Problem to work on: Whenever a line in the data holds the string "recognises", copy that line.

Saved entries
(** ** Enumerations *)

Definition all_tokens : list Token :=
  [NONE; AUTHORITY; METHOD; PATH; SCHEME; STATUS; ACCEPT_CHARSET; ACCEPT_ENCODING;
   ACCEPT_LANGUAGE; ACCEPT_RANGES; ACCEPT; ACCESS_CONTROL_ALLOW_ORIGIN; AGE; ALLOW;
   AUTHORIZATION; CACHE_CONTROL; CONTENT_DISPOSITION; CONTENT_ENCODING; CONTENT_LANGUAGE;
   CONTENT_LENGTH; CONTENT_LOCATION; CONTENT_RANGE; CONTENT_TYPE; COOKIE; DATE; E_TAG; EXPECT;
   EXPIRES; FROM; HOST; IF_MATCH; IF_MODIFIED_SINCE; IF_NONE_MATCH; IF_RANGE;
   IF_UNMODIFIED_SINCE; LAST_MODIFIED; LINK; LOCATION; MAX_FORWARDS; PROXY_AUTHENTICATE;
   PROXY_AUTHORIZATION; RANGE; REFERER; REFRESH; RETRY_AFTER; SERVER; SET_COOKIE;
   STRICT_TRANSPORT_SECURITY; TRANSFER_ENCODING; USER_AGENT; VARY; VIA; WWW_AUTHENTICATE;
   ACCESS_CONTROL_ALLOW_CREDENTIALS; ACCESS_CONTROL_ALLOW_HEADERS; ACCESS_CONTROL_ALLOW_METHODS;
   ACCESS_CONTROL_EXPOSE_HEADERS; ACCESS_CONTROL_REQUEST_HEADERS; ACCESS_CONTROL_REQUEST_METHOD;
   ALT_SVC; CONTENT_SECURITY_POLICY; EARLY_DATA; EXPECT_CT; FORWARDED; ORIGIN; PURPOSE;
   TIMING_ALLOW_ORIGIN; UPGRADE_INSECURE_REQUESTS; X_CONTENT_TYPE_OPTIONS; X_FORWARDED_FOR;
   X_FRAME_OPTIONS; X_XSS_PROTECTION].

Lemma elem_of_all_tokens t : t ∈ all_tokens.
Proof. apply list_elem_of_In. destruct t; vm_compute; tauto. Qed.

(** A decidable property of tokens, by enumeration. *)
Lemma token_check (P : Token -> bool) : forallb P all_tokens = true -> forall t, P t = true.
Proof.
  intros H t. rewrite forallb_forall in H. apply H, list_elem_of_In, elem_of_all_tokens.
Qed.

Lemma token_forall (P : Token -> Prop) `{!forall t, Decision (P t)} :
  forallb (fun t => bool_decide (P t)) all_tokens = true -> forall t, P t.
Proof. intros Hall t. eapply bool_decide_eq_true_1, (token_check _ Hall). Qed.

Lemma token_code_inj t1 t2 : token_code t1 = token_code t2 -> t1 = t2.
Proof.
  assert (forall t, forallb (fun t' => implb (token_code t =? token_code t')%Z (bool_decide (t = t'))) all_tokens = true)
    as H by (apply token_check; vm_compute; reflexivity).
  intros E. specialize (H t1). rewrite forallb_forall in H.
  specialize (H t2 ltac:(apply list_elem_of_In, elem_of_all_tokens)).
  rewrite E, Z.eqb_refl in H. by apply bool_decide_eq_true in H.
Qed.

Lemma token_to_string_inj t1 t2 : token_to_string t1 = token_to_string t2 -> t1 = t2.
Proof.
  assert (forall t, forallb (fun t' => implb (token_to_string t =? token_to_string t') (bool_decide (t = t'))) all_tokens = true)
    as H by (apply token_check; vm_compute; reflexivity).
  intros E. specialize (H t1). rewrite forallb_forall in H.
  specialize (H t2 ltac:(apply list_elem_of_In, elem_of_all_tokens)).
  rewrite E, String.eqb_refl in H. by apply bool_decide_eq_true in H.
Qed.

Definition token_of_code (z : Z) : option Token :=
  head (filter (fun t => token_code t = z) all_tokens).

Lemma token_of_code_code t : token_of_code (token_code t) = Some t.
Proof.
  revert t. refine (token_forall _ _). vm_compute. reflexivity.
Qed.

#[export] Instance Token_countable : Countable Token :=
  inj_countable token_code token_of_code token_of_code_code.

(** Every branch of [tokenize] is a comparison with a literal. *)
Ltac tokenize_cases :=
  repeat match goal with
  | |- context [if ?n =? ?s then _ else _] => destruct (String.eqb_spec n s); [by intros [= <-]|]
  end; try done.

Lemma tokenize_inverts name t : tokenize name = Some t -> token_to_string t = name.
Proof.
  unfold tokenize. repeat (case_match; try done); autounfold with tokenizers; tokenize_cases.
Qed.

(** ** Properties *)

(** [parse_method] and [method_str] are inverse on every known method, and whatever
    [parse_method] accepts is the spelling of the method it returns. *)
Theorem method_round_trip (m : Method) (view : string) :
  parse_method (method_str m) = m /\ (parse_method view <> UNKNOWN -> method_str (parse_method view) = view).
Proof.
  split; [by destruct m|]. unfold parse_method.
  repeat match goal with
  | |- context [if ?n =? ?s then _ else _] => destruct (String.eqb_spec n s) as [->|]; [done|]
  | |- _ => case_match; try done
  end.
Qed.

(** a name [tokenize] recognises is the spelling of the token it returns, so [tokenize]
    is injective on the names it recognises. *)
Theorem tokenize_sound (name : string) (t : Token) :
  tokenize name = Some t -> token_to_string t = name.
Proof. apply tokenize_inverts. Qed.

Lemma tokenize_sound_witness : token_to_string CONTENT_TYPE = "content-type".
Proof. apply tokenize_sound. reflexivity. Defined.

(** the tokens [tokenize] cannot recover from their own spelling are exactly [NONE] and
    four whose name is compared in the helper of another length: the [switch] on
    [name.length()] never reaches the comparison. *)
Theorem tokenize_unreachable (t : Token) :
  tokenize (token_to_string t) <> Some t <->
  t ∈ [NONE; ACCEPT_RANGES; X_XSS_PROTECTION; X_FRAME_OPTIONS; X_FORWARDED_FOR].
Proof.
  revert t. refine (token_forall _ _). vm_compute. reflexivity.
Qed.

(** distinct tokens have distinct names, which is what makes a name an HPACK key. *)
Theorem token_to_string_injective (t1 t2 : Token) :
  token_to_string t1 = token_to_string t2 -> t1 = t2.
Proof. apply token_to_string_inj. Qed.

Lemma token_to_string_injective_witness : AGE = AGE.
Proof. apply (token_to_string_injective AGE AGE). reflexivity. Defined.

Exercise solution:
(** a name [tokenize] recognises is the spelling of the token it returns, so [tokenize]
    is injective on the names it recognises. *)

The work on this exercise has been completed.